En peu d’années, la situation avait bien changé, et nombreux étaient ceux, au lendemain de sa mort, à désirer
mieux connaître le pourtour de son œuvre. Mais
aujourd’hui, Le Monde d’Hergé ne me semble plus satisfaisant : tandis que je l’écrivais, les archives écrites restaient pour l’essentiel inaccessibles, les témoins se tenaient
dans une réserve prudente et j’étais moi-même loin de
mesurer toute la dimension du personnage.
    Au fil des ans, je n’ai cessé de retrouver Hergé : j’ai lu
des dizaines de livres et de manuscrits à son propos, préfacé de nombreux volumes, parlé de lui plus souvent qu’à
mon tour. L’exposition Hergé dessinateur , réalisée en 1989
avec Pierre Sterckx, est peut-être mon souvenir le plus
fort.

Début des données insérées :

(** * NSGA-III (jmetal/algorithm/multiobjective/nsgaiii.py)

    A shallow embedding of the [NSGAIII] class: the reference point
    generator, the constructor's population sizing, the replacement policy
    and result extraction.

    Conventions.
    - Python [int] is [Z].
    - Python's true division [a / b] on ints yields a float; it is modelled
      by the exact rational quotient in lowest terms ([Q] after [Qred]), and
      raises [ZeroDivisionError] when [b = 0].  Rounding of binary floating
      point is not modelled, so the properties of coordinates are stated
      through the division itself (a coordinate is what [n / total]
      returns), by order or by membership, which rounding preserves, and
      not through sums or products of quotients.
    - Exceptions are the [Raise] outcome; recursion that Rocq cannot see to
      be structural is driven by a [nat] fuel, with [OutOfFuel] as a third
      outcome that the totality lemmas rule out. *)

From Stdlib Require Import ZArith QArith Qreduction List Lia Bool Arith Permutation.
Import ListNotations.

Local Open Scope Z_scope.

(** ** Outcomes of Python computations *)

Inductive exn : Type :=
| ZeroDivisionError
| IndexError
| InvalidRank (rank : Z)
| CollaboratorError.

Inductive outcome (A : Type) : Type :=
| Ok (a : A)
| Raise (e : exn)
| OutOfFuel.

Arguments Ok {A} a.
Arguments Raise {A} e.
Arguments OutOfFuel {A}.

Definition bind {A B : Type} (m : outcome A) (k : A -> outcome B) : outcome B :=
  match m with
  | Ok a => k a
  | Raise e => Raise e
  | OutOfFuel => OutOfFuel
  end.

Notation "x <- m ;; k" := (bind m (fun x => k))
  (at level 61, m at next level, right associativity).
Notation "' pat <- m ;; k" := (bind m (fun x => match x with pat => k end))
  (at level 61, pat pattern, m at next level, right associativity).

(** ** Python primitives used by the module *)

Module Py.

(** [len(l)] *)
Definition len {A : Type} (l : list A) : Z := Z.of_nat (length l).

(** [range(n)]: [0, 1, ..., n-1], empty when [n <= 0]. *)
Definition range (n : Z) : list Z := map Z.of_nat (seq 0 (Z.to_nat n)).

(** [a / b] on ints. *)
Definition truediv (a b : Z) : outcome Q :=
  if b =? 0 then Raise ZeroDivisionError
  else Ok (Qred (inject_Z a / inject_Z b)).
(** * Crossword synthesis core of rss-crossword

    A shallow embedding of [crosswordGenerator.ts] (text normaliser, grid
    model, placement engine, synthesiser, numbering), of the play contract
    of [puzzleService.ts] (answer check, hint reveal) and of the keyword
    service of [claudeService.ts] that feeds them, with the properties the
    specification states about them and further properties of the code. *)

From Stdlib Require Import NArith ZArith Lia PrimFloat Uint63 Sorted.
From stdpp Require Import base list gmap strings.

Open Scope nat_scope.

(** * The program *)

(** ** Strings

    A string is the sequence of its code points, which is what the spread
    [[...s]] of the source iterates.  [split('')] and the regular
    expressions of [normalizeJapanese] work on UTF-16 code units, but every
    unit they test or rewrite is a kana of the basic plane, outside the
    surrogate range, so they act on the code point sequence in the same
    way. *)

Abbreviation jsstring := (list N).

(** [a === b] on strings. *)
Definition strEq (a b : jsstring) : bool := bool_decide (a = b).

(** A string literal of the source, all in ASCII. *)
Definition lit (s : string) : jsstring :=
  map Ascii.N_of_ascii (String.list_ascii_of_string s).

(** ** Text normaliser *)

Section Normalizer.

(** [String.prototype.toUpperCase] maps every code point of the string
    to its Unicode uppercase mapping, a sequence of code points, and
    joins the results.  The mapping itself is a table of the Unicode
    character database; the development takes it as [upperCP]. *)
Variable upperCP : N → list N.

Definition toUpperCase (s : jsstring) : jsstring := flat_map upperCP s.

(** [code >= 0x3041 && code <= 0x3096 ? code + 0x60 : code] *)
Definition hiraganaToKatakana (code : N) : N :=
  if ((0x3041 <=? code) && (code <=? 0x3096))%N then (code + 0x60)%N
  else code.
(** [os.makedirs]: when it succeeds the path leads to a directory, the tree
    is still a tree, and what was there is still there. *)
Lemma mkdir_p_spec comps : forall d cur d',
  wf d -> is_dir_node d cur = true ->
  mkdir_p d cur comps = (d', true) ->
  wf d' /\ dirs_kept d d' /\
  (forall c data, lookup d' c = Some (File data) -> lookup d c = Some (File data)) /\
  exists c, walk d' cur comps = Some c /\ is_dir_node d' c = true.
Proof.
  induction comps as [|x rest IH]; intros d cur d' Hwf Hd Hm.
  - cbn in Hm. inversion Hm; subst d'.
    split; [exact Hwf|]. split; [apply dirs_kept_refl|]. split; [auto|].
    now exists cur.
  - cbn [mkdir_p] in Hm. cbn [walk].
    destruct (str_eqb x [] || str_eqb x DOT) eqn:E1.
    { destruct (IH d cur d' Hwf Hd Hm) as (W' & K & F & c & Hw & Hc).
      split; [exact W'|]. split; [exact K|]. split; [exact F|].
      exists c. now rewrite (proj2 K cur Hd). }
    destruct (str_eqb x DOTDOT) eqn:E2.
    { pose proof (wf_parent d cur Hwf Hd) as Hpd.
      destruct (IH d (parent cur) d' Hwf Hpd Hm) as (W' & K & F & c & Hw & Hc).
      split; [exact W'|]. split; [exact K|]. split; [exact F|].
      exists c. now rewrite (proj2 K cur Hd). }
    destruct (lookup d (cur ++ [x])) as [[data|]|] eqn:El.
    + discriminate.
    + assert (Hdx : is_dir_node d (cur ++ [x]) = true)
        by (unfold is_dir_node; now rewrite El).
      destruct (IH d (cur ++ [x]) d' Hwf Hdx Hm) as (W' & K & F & c & Hw & Hc).
      split; [exact W'|]. split; [exact K|]. split; [exact F|].
      exists c. now rewrite (proj2 K cur Hd).
    + pose proof (wf_set_dir d cur x Hwf Hd) as Hwf1.
      assert (Hdx : is_dir_node (set_node d (cur ++ [x]) Dir) (cur ++ [x]) = true).
      { unfold is_dir_node. rewrite lookup_set_same by apply snoc_not_nil. reflexivity. }
      destruct (IH _ (cur ++ [x]) d' Hwf1 Hdx Hm) as (W' & K & F & c & Hw & Hc).
      pose proof (dirs_kept_trans _ _ _ (dirs_kept_set_dir d (cur ++ [x])) K) as K'.
      split; [exact W'|]. split; [exact K'|]. split.
      * intros c0 data0 H0. specialize (F c0 data0 H0).
        destruct (cpath_eq_dec c0 (cur ++ [x])) as [->|Hne].
        -- rewrite lookup_set_same in F by apply snoc_not_nil. discriminate.
        -- now rewrite lookup_set_other in F.
      * exists c. now rewrite (proj2 K' cur Hd).
Qed.
Definition _extract_domain_from_email (email_header : option str) : option str :=
  match email_header with
  | Some ((_ :: _) as text) =>
    match re_search re_email text with
    | Some email_match => Some (group 2 email_match)
    | None => None
    end
  | _ => None
  end.

(** The three per-mechanism checks of [_identify_issues] have one shape. *)
Definition verdict_issue (name : str) (v : option verdict) (r : results) : results :=
  match v with
  | None => append_issue (name ++ u " não encontrado nos cabeçalhos") r
  | Some d =>
    if str_eqb (result d) (u "pass") then r
    else append_issue (u "Falha de " ++ name ++ u ": " ++ result d
                         ++ u " - " ++ explanation d) r
  end.

Definition mismatch_issue (from_domain return_path_domain : str) : str :=
  u "Desalinhamento de domínio: From (" ++ from_domain
    ++ u ") ≠ Return-Path (" ++ return_path_domain ++ u ")".

Definition _identify_issues (r : results) : results :=
  let r := verdict_issue (u "SPF") (spf (authentication r)) r in
  let r := verdict_issue (u "DKIM") (dkim (authentication r)) r in
  let r := verdict_issue (u "DMARC") (dmarc (authentication r)) r in
  let from_domain := _extract_domain_from_email (from (headers r)) in
  let return_path_domain := _extract_domain_from_email (return_path (headers r)) in
  match from_domain, return_path_domain with
  | Some ((_ :: _) as f), Some ((_ :: _) as p) =>
    if str_eqb f p then r else append_issue (mismatch_issue f p) r
  | _, _ => r
  end.

(** [for issue in issues: if name in issue: flag = True] *)
Definition mentions (name : str) (l : list str) : bool :=
  existsb (contains name) l.

(** [f"{from_domain}"] *)
Definition format_opt (x : option str) : str :=
  match x with Some v => v | None => u "None" end.

Definition _generate_recommendations (r : results) : results :=
  let spf_issue := mentions (u "SPF") (issues r) in
  let dkim_issue := mentions (u "DKIM") (issues r) in
  let dmarc_issue := mentions (u "DMARC") (issues r) in
  let from_domain := _extract_domain_from_email (from (headers r)) in
  let d := format_opt from_domain in
  let r :=
    if spf_issue && truthy from_domain then
      append_recommendation
        (u "Registro SPF recomendado: v=spf1 include:spf.protection.outlook.com -all")
        (append_recommendation
           (u "Verifique seu registro SPF para " ++ d
              ++ u " e certifique-se de que include:spf.protection.outlook.com está incluído")
           r)
    else r in
  let r :=
    if dkim_issue && truthy from_domain then
      append_recommendation
        (u "Verifique se o DKIM está habilitado para " ++ d
           ++ u " no Microsoft 365 e se os registros CNAME para selector1._domainkey e selector2._domainkey estão configurados")
        r
    else r in
  let r :=
    if dmarc_issue && truthy from_domain then
      append_recommendation
        (u "Configure um registro DMARC para " ++ d ++ u ": _dmarc." ++ d
           ++ u " TXT " ++ [34] ++ u "v=DMARC1; p=quarantine; rua=mailto:admin@"
           ++ d ++ [34])
        r
    else r in
  if spf_issue || dkim_issue || dmarc_issue then
    append_recommendation
      (u "Use o script principal deste projeto para analisar todos os registros DNS: python email_auth_fix.py "
         ++ d ++ u " -v")
      r
  else r.

Definition _analyze_authentication (r : results) : results :=
  let r :=
    if truthy (received_spf (headers r))
    then set_authentication
           (set_spf (_extract_spf_from_received_spf r) (authentication r)) r
    else r in
  let r := fold_left _extract_from_authentication_results
                     (authentication_results (headers r)) r in
  _identify_issues r.

Definition analyze_header (r : results) (header_text : str) : results :=
  let lines := splitlines header_text in
  let r := _extract_header_fields r lines in
  let r := _analyze_authentication r in
  _generate_recommendations r.

Definition verdict_json (v : verdict) : json :=
  JObject ([(u "result", JString (result v));
            (u "explanation", JString (explanation v))]
           ++ match selector v with
              | Some sel => [(u "selector", JString sel)]
              | None => []
              end).

(** The document [export_json] hands to [json.dump]: [self.results]. *)
Definition export_json (r : results) : json :=
  JObject
    [(u "timestamp", JString (timestamp r));
     (u "authentication",
      JObject [(u "spf", json_opt verdict_json (spf (authentication r)));
               (u "dkim", json_opt verdict_json (dkim (authentication r)));
               (u "dmarc", json_opt verdict_json (dmarc (authentication r)));
               (u "arc", json_opt verdict_json (arc (authentication r)))]);
     (u "headers",
      JObject [(u "from", json_opt JString (from (headers r)));
               (u "return_path", json_opt JString (return_path (headers r)));
               (u "sender", json_opt JString (sender (headers r)));
               (u "received_spf", json_opt JString (received_spf (headers r)));
               (u "authentication_results",
                JArray (map JString (authentication_results (headers r))))]);
     (u "issues", JArray (map JString (issues r)));
     (u "recommendations", JArray (map JString (recommendations r)))].
(** Whatever [_handle_single_update] does, it starts one command at
    most and none in a dry run, and the only object it can assign to is
    a listed item whose name is the requested one up to case, of which
    it sets the candidate version to the version given. *)
Theorem handle_single_update_frame (apps : list ref) (args : Args) (m : machine) :
  let m' := snd (_handle_single_update confirm_ask apps args m) in
  length (commands m') <= S (length (commands m))
  /\ (args_dry_run args = true -> commands m' = commands m)
  /\ forall r,
      objects m' r = objects m r
      \/ (exists v,
             args_version args = Some v /\ v <> ""
             /\ In r apps
             /\ Text.lower (name (objects m r)) = Text.lower (args_package args)
             /\ objects m' r = set_latest_version v (objects m r)).
Proof.
  cbv zeta.
  destruct (_handle_single_update confirm_ask apps args m) as [out m'] eqn:Hrun.
  simpl snd. revert Hrun.
  unfold _handle_single_update, bind at 1, get_objects.
  set (target_source := if truthy (args_source args)
                        then option_map Text.lower (args_source args)
                        else None).
  assert (Hsame : forall lines : list notice,
             ret lines m = (out, m') ->
             length (commands m') <= S (length (commands m))
             /\ (args_dry_run args = true -> commands m' = commands m)
             /\ forall r,
                 objects m' r = objects m r
                 \/ (exists v,
                        args_version args = Some v /\ v <> ""
                        /\ In r apps
                        /\ Text.lower (name (objects m r))
                           = Text.lower (args_package args)
                        /\ objects m' r = set_latest_version v (objects m r))).
  { intros lines H. inversion H; subst.
    split; [lia|split; [reflexivity|intros r; now left]]. }
  destruct (filter _ apps) as [|target_app others] eqn:Hf; [apply Hsame|].
  assert (Hin : In target_app apps /\
                Text.lower (name (objects m target_app))
                = Text.lower (args_package args)).
  { assert (H : In target_app (target_app :: others)) by now left.
    rewrite <- Hf in H. apply filter_In in H. destruct H as [H1 H2].
    split; [exact H1|]. now apply is_candidate_name in H2. }
  destruct (_ && _); [apply Hsame|].
  assert (Hexec : forall m0 (lines : list notice),
             commands m0 = commands m ->
             (execute_updates [target_app] (args_dry_run args) ;;; ret lines) m0
             = (out, m') ->
             length (commands m') <= S (length (commands m))
             /\ (args_dry_run args = true -> commands m' = commands m)
             /\ objects m' = objects m0).
  { intros m0 lines Hc. unfold bind.
    pose proof (execute_updates_state [target_app] (args_dry_run args) m0)
      as (Ho' & Hk' & Hd').
    destruct (execute_updates [target_app] (args_dry_run args) m0)
      as [[[]|] m1]; simpl in Ho', Hk', Hd'; unfold ret;
      intros H; inversion H; subst; rewrite <- Hc;
      (split; [lia|split; [exact Hd'|exact Ho']]). }
  assert (Hplain : forall m0 (lines : list notice),
             objects m0 = objects m ->
             commands m0 = commands m ->
             (execute_updates [target_app] (args_dry_run args) ;;; ret lines) m0
             = (out, m') ->
             length (commands m') <= S (length (commands m))
             /\ (args_dry_run args = true -> commands m' = commands m)
             /\ forall r,
                 objects m' r = objects m r
                 \/ (exists v,
                        args_version args = Some v /\ v <> ""
                        /\ In r apps
                        /\ Text.lower (name (objects m r))
                           = Text.lower (args_package args)
                        /\ objects m' r = set_latest_version v (objects m r))).
  { intros m0 lines Ho Hc H.
    destruct (Hexec m0 lines Hc H) as (H1 & H2 & H3).
    split; [exact H1|]. split; [exact H2|]. intros r. left.
    now rewrite H3, Ho. }
  assert (Hasked : forall line : notice,
             (if negb (has_update (objects m target_app))
              then
                answer <- ask confirm_ask "🔄 Force reinstall?" ;;
                if negb answer then ret [line]
                else
                  execute_updates [target_app] (args_dry_run args) ;;;
                  ret [line]
              else
                execute_updates [target_app] (args_dry_run args) ;;; ret []) m
             = (out, m') ->
             length (commands m') <= S (length (commands m))
             /\ (args_dry_run args = true -> commands m' = commands m)
             /\ forall r,
                 objects m' r = objects m r
                 \/ (exists v,
                        args_version args = Some v /\ v <> ""
                        /\ In r apps
                        /\ Text.lower (name (objects m r))
                           = Text.lower (args_package args)
                        /\ objects m' r = set_latest_version v (objects m r))).
  { intros line.
    destruct (negb (has_update (objects m target_app)));
      [|now apply Hplain].
    unfold bind at 1, ask.
    destruct (confirm_ask (world m) _) as [answer w'].
    destruct (negb answer); [|now apply Hplain].
    unfold ret. intros H. inversion H; subst. simpl.
    split; [lia|split; [reflexivity|intros r; now left]]. }
  destruct (args_version args) as [[|c v]|] eqn:Hv;
    [apply Hasked| |apply Hasked].
  unfold bind at 1, put_objects. intros H.
  apply Hexec in H; [|reflexivity].
  destruct H as (H1 & H2 & H3).
  assert (H3' : objects m'
                = modify target_app (set_latest_version (String c v)) (objects m))
    by exact H3.
  clear H3. split; [exact H1|]. split; [exact H2|]. intros r. rewrite H3'.
  destruct (Nat.eq_dec r target_app) as [->|Hne].
  - right. exists (String c v). rewrite modify_same.
    destruct Hin as [Hi Hn].
    repeat split; try assumption; try reflexivity. discriminate.
  - left. now apply modify_other.
Qed.



End SingleUpdateFacts.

Nous nous penchions longuement sur les planches
originales, aussi émerveillés que les spectateurs qui allaient
bientôt les découvrir dans la pénombre et le silence des
musées de Bruxelles, d’Angoulême, de Paris et de Londres. Mon regard sur Hergé avait changé : son travail
continuait de me parler, mais chaque fois différemment.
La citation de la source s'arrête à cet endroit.